Eventually, we witness Chris’ decision to head to Sin City after Chelsea, in not so many words, says she’s dating a client based on personalogy (“It’s not astrology!” she protests.) It’s an indication that, like her pricey outfits and blank expression, stability is just another veneer of hers. And so the jumble of scenes and dialogue Soderbergh has prepared for us — business meets, “intrusive” questions from a journalist trying to find the “chink in her armor,” discussing her romantic attachment to a client over lunch with a girlfriend — represent the actual, albeit sleek, clutter in Chelsea’s life.

“All women, ultimately, are evil... they have all the f*cking power and they know this,” Chris’s buddy tells him in Vegas. But then the chinks we soon spot in Chelsea’s armor will dispute this claim: Chelsea tearing up after a sex blogger tries to extort a freebie off of her for a good review and when the personalogy match she ditches her boyfriend for does the same to her in the end. While her livelihood runs on sex as therapy, the therapy she uses for her own crisis — relying on personalogy, star signs, whatever for love — is just as flawed as the service she renders to clients.

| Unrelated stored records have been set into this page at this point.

(** Counting the occupied cells of one row. *)
Lemma count_row_single i a s n :
  (∀ j, s ≤ j < s + n → occupied self (i, j) ↔ j = a)%nat →
  length (filter (occupied self) ((fun j => (i, j)) <$> seq s n))
  = if decide (s ≤ a < s + n)%nat then 1%nat else 0%nat.
Proof.
  revert s. induction n as [|n IH]; intros s H.
  { cbn. by rewrite decide_False by lia. }
  cbn [seq]. rewrite fmap_cons, filter_cons.
  destruct (decide (occupied self (i, s))) as [Ho|Ho];
    cbn [length]; rewrite IH by (intros j Hj; apply H; lia).
  - apply H in Ho; [|lia]. subst a.
    rewrite decide_False by lia. by rewrite decide_True by lia.
  - assert (s ≠ a) by (intros ->; apply Ho, H; [lia|done]).
    destruct (decide (S s ≤ a < _)%nat), (decide (s ≤ a < _)%nat); (done || lia).
Qed.

Lemma count_row_all i s n :
  (∀ j, s ≤ j < s + n → occupied self (i, j))%nat →
  length (filter (occupied self) ((fun j => (i, j)) <$> seq s n)) = n.
Proof.
  revert s. induction n as [|n IH]; intros s H; [done|].
  cbn [seq]. rewrite fmap_cons, filter_cons_True by (apply H; lia).
  cbn. f_equal. apply IH. intros j Hj. apply H. lia.
Qed.

Lemma count_rows_all (rows : list nat) m :
  (∀ i j, i ∈ rows → j < m → occupied self (i, j))%nat →
  length (filter (occupied self) (rows ≫= fun i => (fun j => (i, j)) <$> seq 0 m))
  = (length rows * m)%nat.
Proof.
  induction rows as [|i rows IH]; intros H; [done|].
  rewrite bind_cons, list.filter_app, length_app.
  rewrite count_row_all by (intros j Hj; apply H; [left|lia]).
  rewrite IH by (intros i' j Hi Hj; apply H; [by right|done]). cbn. lia.
Qed.
End scans.

(** ** The default layout *)

Section default_layout.
Variables (nr nc : nat) (A : list (list Z)).

Let self := mkNetworkConfig nr nc (default_graph_layout nr nc) A.

Lemma cells_default : cells self = index_pairs nr nc.
Proof. reflexivity. Qed.

Lemma occupied_default i j :
  (i < nr)%nat → (j < nc)%nat →
  occupied self (i, j) ↔ layout_cell nr nc i j ≠ EMPTY.
Proof.
  intros Hi Hj. unfold occupied. cbn [fst snd].
  subst self. by rewrite layout_at_default.
Qed.

Lemma layout_cell_top j :
  (2 ≤ nr)%nat →
  layout_cell nr nc 0 j = if decide (j = nc `div` 2)%nat then DATA else EMPTY.
Proof.
  intros H. unfold layout_cell.
  destruct (decide (Z.of_nat 0 = _)) as [?|_]; [lia|]. by rewrite decide_True.
Qed.

Lemma layout_cell_bottom i j :
  (i + 1 = nr)%nat →
  layout_cell nr nc i j
  = if decide (j = nc `div` 2)%nat then START else EMPTY.
Proof.
  intros H. unfold layout_cell.
  by destruct (decide (Z.of_nat i = _)) as [_|?]; [|lia].
Qed.

Lemma layout_cell_middle i j :
  (0 < i)%nat → (i < nr - 1)%nat → layout_cell nr nc i j = SERVER.
Proof.
  intros H1 H2. unfold layout_cell.
  destruct (decide (Z.of_nat i = _)) as [?|_]; [lia|].
  by destruct (decide (i = 0)%nat) as [?|_]; [lia|].
Qed.

Lemma half_lt : (1 ≤ nc)%nat → (nc `div` 2 < nc)%nat.
Proof. intros H. apply Nat.div_lt; lia. Qed.

Lemma start_pos_default :
  (1 ≤ nr)%nat → (1 ≤ nc)%nat →
  ∃ i j, start_pos self = Ok (Z.of_nat i, Z.of_nat j) ∧
         (i < nr)%nat ∧ (j < nc)%nat ∧ layout_at self i j = START.
Proof.
  intros Hr Hc. pose proof (half_lt Hc) as Hh.
  assert (is_Ok (start_pos self)) as Hok.
  { apply (find_pos_total self START _ (nr - 1)%nat (nc `div` 2)%nat).
    - apply elem_of_index_pairs. split; [cbn; lia | exact Hh].
    - subst self. rewrite layout_at_default by lia.
      rewrite layout_cell_bottom by lia. by rewrite decide_True. }
  destruct (start_pos self) as [p|] eqn:Hp; [|done].
  apply find_pos_Ok in Hp as (i & j & -> & Hin & Hty).
  apply elem_of_index_pairs in Hin as [Hi Hj]. by exists i, j.
Qed.

Lemma data_pos_default :
  (2 ≤ nr)%nat → (1 ≤ nc)%nat →
  ∃ i j, data_pos self = Ok (Z.of_nat i, Z.of_nat j) ∧
         (i < nr)%nat ∧ (j < nc)%nat ∧ layout_at self i j = DATA.
Proof.
  intros Hr Hc. pose proof (half_lt Hc) as Hh.
  assert (is_Ok (data_pos self)) as Hok.
  { apply (find_pos_total self DATA _ 0%nat (nc `div` 2)%nat).
    - apply elem_of_index_pairs. split; [cbn; lia | exact Hh].
    - subst self. rewrite layout_at_default by lia.
      rewrite layout_cell_top by done. by rewrite decide_True. }
  destruct (data_pos self) as [p|] eqn:Hp; [|done].
  apply find_pos_Ok in Hp as (i & j & -> & Hin & Hty).
  apply elem_of_index_pairs in Hin as [Hi Hj]. by exists i, j.
Qed.
End default_layout.

(** The grid of [num_layers + 2] rows and [num_servers_per_layer] columns
    has [num_layers * num_servers_per_layer + 2] occupied cells. *)
Lemma count_occupied_default (layers servers : nat) A :
  (1 ≤ servers)%nat →
  let self := mkNetworkConfig (layers + 2) servers
                (default_graph_layout (layers + 2) servers) A in
  length (filter (occupied self) (cells self)) = (layers * servers + 2)%nat.
Proof.
  intros Hs self. pose proof (half_lt servers Hs) as Hh.
  unfold cells, index_pairs. cbn [num_rows num_cols self].
  replace (layers + 2)%nat with (S (S layers)) by lia.
  change (seq 0 (S (S layers))) with (0%nat :: seq 1 (S layers)).
  rewrite bind_cons. rewrite seq_S, bind_app.
  rewrite !list.filter_app, !length_app.
  rewrite (count_row_single self 0 (servers `div` 2)).
  2:{ intros j Hj. subst self. rewrite occupied_default by lia.
      rewrite layout_cell_top by lia. case_decide; split; intros; (done || congruence). }
  rewrite decide_True by lia.
  rewrite count_rows_all.
  2:{ intros i j Hi Hj. apply elem_of_seq in Hi. subst self.
      rewrite occupied_default by lia.
      by rewrite layout_cell_middle by lia. }
  rewrite length_seq. cbn [mbind list_bind]. rewrite app_nil_r.
  rewrite (count_row_single self _ (servers `div` 2)).
  2:{ intros j Hj. subst self. rewrite occupied_default by lia.
      rewrite layout_cell_bottom by lia. case_decide; split; intros; (done || congruence). }
  rewrite decide_True by lia. lia.
Qed.

(** ** The adjacency matrix *)

Lemma mget_zeros n i j :
  mget (zeros n n) i j = if decide (i < n ∧ j < n)%nat then Some 0 else None.
Proof.
  unfold mget, zeros. destruct (decide (i < n)%nat) as [Hi|Hi].
  - rewrite lookup_replicate_2 by done. cbn.
    destruct (decide (j < n)%nat) as [Hj|Hj].
    + rewrite lookup_replicate_2 by done. by rewrite decide_True.
    + rewrite decide_False by lia. apply lookup_replicate_None. lia.
  - rewrite decide_False by lia.
    by rewrite (proj1 (lookup_replicate_None _ _ _)) by lia.
Qed.

Lemma square_zeros n : square n (zeros n n).
Proof.
  split; [apply length_replicate|].
  apply Forall_replicate, length_replicate.
Qed.

Lemma symmetric_zeros n : symmetric (zeros n n).
Proof.
  intros i j. rewrite !mget_zeros.
  destruct (decide (i < n ∧ j < n)%nat), (decide (j < n ∧ i < n)%nat);
    (done || lia).
Qed.

Lemma square_row n M i r : square n M → M !! i = Some r → length r = n.
Proof.
  intros [_ HF] Hr. rewrite Forall_forall in HF. apply HF.
  apply list_elem_of_In. by eapply list_elem_of_lookup_2.
Qed.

Soderbergh is no stranger to these sorts of grand statements hovering over such shady subject matter, what with Sex, Lies and Videotape and Traffic thrown in with his Clooney blockbusters. But really, drugs, sex, and sex tapes fit in nicely with a recession that coincides with a downturn in morals (the reasons for such vary, depending on what you’re watching). Which is why the existence of HBO’s new series Cathouse (on the workers in a Nevada brothel) and Hung (on a poor but well-packaged schmuck turning to man-whoring as a last resort) is timely. ‘Cause while everyone’s wondering how things will turn out with the world in a year or two, the vice, escape, or whatever personal therapy you rely on will be a little more attractive than sucking it up and facing problems head-on. Better for a porn star to tell us the story of our lives, I guess.